Bones once believed to belong to a woolly mammoth and thought they could rewrite the timeline of mammoth extinction have turned out to come from a completely different and unexpected animal.
The fossilised remains, consisting of two epiphyseal plates from a large mammal’s spine, were discovered in 1951 by archaeologist Otto Geist during an expedition in Alaska’s interior, just north of Fairbanks. The region, known as Beringia, is famous for yielding fossils of Ice Age megafauna, including mammoths, bison and ancient horses.
Given the size of the bones and their location, Geist’s identification of them as woolly mammoth remains seemed reasonable. Late Pleistocene mammoth fossils are common in the region, and the vertebrae were large enough to fit an elephant-sized animal. Geist sent the specimens to the University of Alaska Museum of the North, where they remained in storage for more than seven decades.

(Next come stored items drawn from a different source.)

(** Every step of a session is recorded as processed by the store. *)
Definition handleSessionText (updateID : Z) (requestID : string) (telegramID chatID : Z) (messageText : string)
    (session : AdminSession) : Script Database responsePlan :=
  match ro_unmarshal rt (ss_payload session) with
  | None => stop ErrInvalidInput
  | Some payload =>
      let text := TrimSpace messageText in
      let meta := mkRequestMeta requestID updateID in
      let plan := completed_by_app (no_plan <| pl_chatID := chatID |>) in
      let state := ss_state session in
      if str_eqb state SessionProviderAccountCreate then handle_provider_text telegramID text session payload meta plan
      else if str_in state [SessionDeliveryRetry; SessionDeliveryComplete] then
        handle_delivery_text telegramID text session payload meta plan
      else if str_eqb state SessionInventoryImport then handle_import_text telegramID messageText session payload meta plan
      else if str_in state [SessionCategoryCreate; SessionCategoryEdit] then
        handle_category_text telegramID text session payload meta plan
      else if str_in state [SessionProductCreate; SessionProductEdit] then
        handleProductSessionText telegramID messageText session payload meta plan
      else if str_in state [SessionBankCreate; SessionBankEdit] then
        handleBankSessionText telegramID messageText session payload meta plan
      else if str_eqb state SessionPaymentManual then handle_manual_payment_text telegramID text session meta plan
      else if str_eqb state SessionPaymentReview then handle_review_text telegramID text session payload meta plan
      else if str_eqb state SessionWalletAdjustment then handle_adjustment_text telegramID text session meta plan
      else stop ErrStaleVersion
  end.
End Sessions.
Definition ask_wallet (telegramID : Z) (c : Callback) (meta : RequestMeta) (plan : responsePlan) : Script Database responsePlan :=
  found ← run (orders_get telegramID (cb_OrderID c));
  let order := found.1 in
  if negb (bool_decide (od_status order = OrderStatusPendingPayment)) then stop ErrInvalidOrderState
  else
    account ← run (wallet_balance telegramID);
    mret (show plan (WalletOrderConfirmationView order account (meta_update_id meta))).

Definition choose_bank (c : Callback) (meta : RequestMeta) (plan : responsePlan) : Script Database responsePlan :=
  banks ← banks_list;
  match activeBankOption banks (cb_BankAccountID c) with
  | None => stop ErrBankAccountInactive
  | Some bank => mret (show plan (OrderConfirmView (meta_update_id meta) (cb_ProductID c) (cb_Quantity c) bank))
  end.

Definition with_banks (view : list BankAccountOption -> string * Keyboard) (plan : responsePlan) : Script Database responsePlan :=
  banks ← banks_list;
  match banks with
  | [] => stop ErrBankAccountNotFound
  | _ => mret (show plan (view banks))
  end.

Definition confirm_order (telegramID : Z) (c : Callback) (meta : RequestMeta) (plan : responsePlan) : Script Database responsePlan :=
  result ← run (orders_create (mkCreateOrderCommand telegramID (cb_ProductID c) (cb_BankAccountID c) (cb_Quantity c)
                  (cat ["telegram-order-flow:"; Z_dec (cb_FlowID c)]) meta));
  mret (completed_by_app (show plan (PaymentInstructionView (ro_local_format rt) (cr_order result) (cr_instruction result)))).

Only recently were the fossils re-examined, thanks to the museum’s ‘Adopt-a-Mammoth’ programme, which helped fund radiocarbon dating. The results were startling. The bones were dated to just 2,000 to 3,000 years old far too young to belong to a woolly mammoth.
Mammoths are believed to have disappeared from mainland North America around 13,000 years ago, with a few isolated populations surviving on remote islands until about 4,000 years ago. If the Alaskan bones truly belonged to a mammoth, they would have represented the youngest mammoth remains ever found.
“Mammoth fossils dating to the Late Holocene from interior Alaska would have been an astounding finding,” wrote University of Alaska Fairbanks biogeochemist Matthew Wooller and his colleagues in a peer-reviewed study. “If accurate, these results would be several thousand years younger than the latest evidence for mammoth in eastern Beringia.”
Before rewriting the history of mammoth extinction, the researchers took a closer look at what the bones actually were.
The radiocarbon dates raised the first red flags, but chemical analysis provided stronger clues. The bones contained unusually high levels of nitrogen-15 and carbon-13 isotopes. While these isotopes can occur in land animals, they are far more common in marine food webs and tend to accumulate in ocean-dwelling species.
No mammoth from eastern Beringia has ever shown such an isotopic signature, which makes sense given that the interior of Alaska is hundreds of kilometres from the sea.
“This was our first indication that the specimens were likely from a marine environment,” the researchers explained.
Physical appearance alone could not solve the mystery. Experts agreed that the bones were too fragmentary and weathered to confidently identify by shape. The team turned to ancient DNA analysis, hoping genetics would reveal the true species.
Although nuclear DNA could not be recovered due to degradation, researchers managed to extract mitochondrial DNA. When compared with known genetic sequences, the results showed that the bones did not belong to a mammoth at all. Instead, they matched whale species, including the North Pacific right whale and the common minke whale.
With that discovery, the mystery shifted rather than disappeared.
“How did the remains of two whales that are more than 1,000 years old end up in interior Alaska, more than 400 kilometres from the nearest coastline?” the researchers asked.
The team explored several possibilities. One idea was that whales may have swum inland through ancient river systems or inlets, though this seems highly unlikely given the size of these animals and the limited food available in inland waters. While rare cases of “wayward” whales have been recorded elsewhere, none are known from Alaska’s interior.
Another possibility is human transport. Ancient coastal communities in other parts of the world have been known to move whale bones inland for tools, construction or ritual purposes. However, there is no clear evidence of such practices in interior Alaska.
The final explanation is a potential mix-up in museum records. Otto Geist collected specimens from many parts of Alaska and donated them over several years. The bones may have been mislabeled or misplaced during archiving in the early 1950s.
The researchers acknowledge that the question may never be fully answered. What is clear, however, is that the bones do not belong to the last surviving mammoths.
“Ultimately, this effort has successfully ruled these specimens out as contenders for the youngest mammoths,” the team concluded.
The study was published in the Journal of Quaternary Science, serving as a reminder that even long-held assumptions in museum collections can still hold surprises and that science often advances by questioning what we think we already know.